> **Action item**: Below is a listing. Write out exactly its lines between the one holding "Definition messages_path : string" and the one holding "if HasPrefix path", inclusive.
_ _ _ _ _
(** [respond] with the code and the status; Retry-After; Allow *)
Inductive Answer :=
| Status (code : Z) (status : string) (retry : option Z) (allow : option string)
| AcceptedMessage (result : EnqueueResult) (sandbox : bool)
| CancelledMessage (id : UUID) (replay : bool).
Definition respond (code : Z) (status : string) : Answer := Status code status None None.
Definition retry (code : Z) (status : string) (seconds : Z) : Answer := Status code status (Some seconds) None.

(** The next step of a handler that may have answered *)
Definition continue {A B} (m : Answer + A) (f : A -> Answer + B) : Answer + B := match m with inl a => inl a | inr x => f x end.
Notation "x <~ m ; k" := (continue m (fun x => k)) (at level 20, m at level 100, k at level 200, right associativity).
Definition require (ok : bool) (a : Answer) : Answer + unit := if ok then inr tt else inl a.

(** ** Routes *)

Definition messages_path : string := "/v1/messages/".
Definition HasSuffix (s suffix : string) : bool :=
  (String.length suffix <=? String.length s)%nat && String.eqb (drop (String.length s - String.length suffix) s) suffix.
Definition TrimSuffix (s suffix : string) : string := if HasSuffix s suffix then take (String.length s - String.length suffix) s else s.
Definition TrimPrefix (s prefix : string) : string := if HasPrefix s prefix then drop (String.length prefix) s else s.

(** The identifier before a suffix of the path *)
Definition id_before (path suffix : string) : string :=
  if HasPrefix path messages_path && HasSuffix path suffix then
    let id := TrimSuffix (TrimPrefix path messages_path) suffix in
    if Contains id "/" then EmptyString else id
  else EmptyString.

(** [sandboxRoute] of [sandbox.go] *)
Definition sandboxRoute (path : string) : string * string * bool :=
  if negb (HasPrefix path messages_path) then (EmptyString, EmptyString, false)
  else match Cut (TrimPrefix path messages_path) "/" with
  | Some (id, op) => (id, op, one_of op ["inspection"; "simulations"]%string)
  | None => (TrimPrefix path messages_path, EmptyString, false)
  end.

Record Route := MkRoute {
  ro_cancel : string; ro_feedback : string; ro_readID : string; ro_list : bool; ro_statistics : bool;
  ro_sandboxID : string; ro_operation : string; ro_auxiliary : bool; ro_read : bool }.

Definition route (r : Request) : Route :=
  let path := rq_Path r in
  let feedback := id_before path "/feedback" in
  let readID := TrimPrefix path messages_path in
  let list := String.eqb path "/v1/messages" && String.eqb (rq_Method r) "GET" in
  let statistics := String.eqb path "/v1/statistics" in
  let '(sandboxID, operation, auxiliary) := sandboxRoute path in
  let read := HasPrefix path messages_path && negb (String.eqb readID "") && negb (Contains readID "/") in
  MkRoute (id_before path "/cancel") feedback readID list statistics sandboxID operation auxiliary
    (read || list || statistics || negb (String.eqb feedback "")).

(** Requests that only read have slots and tokens of their own. *)
Definition reading (ro : Route) : bool := ro_read ro || ro_auxiliary ro && String.eqb (ro_operation ro) "inspection".

(** Path, method and origin *)
Definition screen (r : Request) : Answer + Route :=
  let ro := route r in
  if negb (String.eqb (rq_Path r) "/v1/messages") && negb (ro_read ro) && negb (ro_auxiliary ro) && String.eqb (ro_cancel ro) ""
  then inl (respond 404 "404 page not found")
  else
    let method := if reading ro then "GET"%string else "POST"%string in
    if negb (String.eqb (rq_Method r) method)
    then inl (Status 405 "method_not_allowed" None (Some (if String.eqb (rq_Path r) "/v1/messages" then "GET, POST"%string else method)))
    else if negb (String.eqb (Get r "Origin") "") || String.eqb (Get r "Sec-Fetch-Site") "cross-site"
    then inl (respond 403 "browser_submission_forbidden")
    else inr ro.

Section Send.
  Context {std : StdText} {html : HtmlTemplates} {addresses : MailParser} {headers : Receive.HeaderParser} {tokenizer : Tokenizer}
    {parser : UuidParser}.

(** ** Admission and authentication *)

(** The identities with their limiters, those of the reads, the slots taken *)
Record Server := MkServer { sv_people : list sendIdentity; sv_reads : gmap string limiter; sv_slots : Z; sv_readSlots : Z }.
Definition new_server (now : Time) (people : list sendIdentity) : Server :=
  MkServer people (list_to_map (map (fun p => (sk_ID (id_key p), new_limiter now)) people)) 0 0.

Record Session := MkSession { se_who : nat; se_route : Route }.

(** The last identity with this digest *)
Fixpoint last_match (supplied : list byte) (i : nat) (people : list sendIdentity) (who : option nat) : option nat :=
  match people with
  | [] => who
  | p :: rest => last_match supplied (S i) rest (if bool_decide (supplied = id_digest p) then Some i else who)
  end.
Definition authenticate (r : Request) (people : list sendIdentity) : option nat :=
  match rq_Values r "Authorization" with
  | [v] => if HasPrefix v "Bearer " && (String.length v =? 75)%nat
           then last_match (Sha.Sum256 (bytes_of (drop 7 v))) 0 people None else None
  | _ => None
  end.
_ _ _ _ _
> **Output for this exercise**:
Definition messages_path : string := "/v1/messages/".
Definition HasSuffix (s suffix : string) : bool :=
  (String.length suffix <=? String.length s)%nat && String.eqb (drop (String.length s - String.length suffix) s) suffix.
Definition TrimSuffix (s suffix : string) : string := if HasSuffix s suffix then take (String.length s - String.length suffix) s else s.
Definition TrimPrefix (s prefix : string) : string := if HasPrefix s prefix then drop (String.length prefix) s else s.

(** The identifier before a suffix of the path *)
Definition id_before (path suffix : string) : string :=
  if HasPrefix path messages_path && HasSuffix path suffix then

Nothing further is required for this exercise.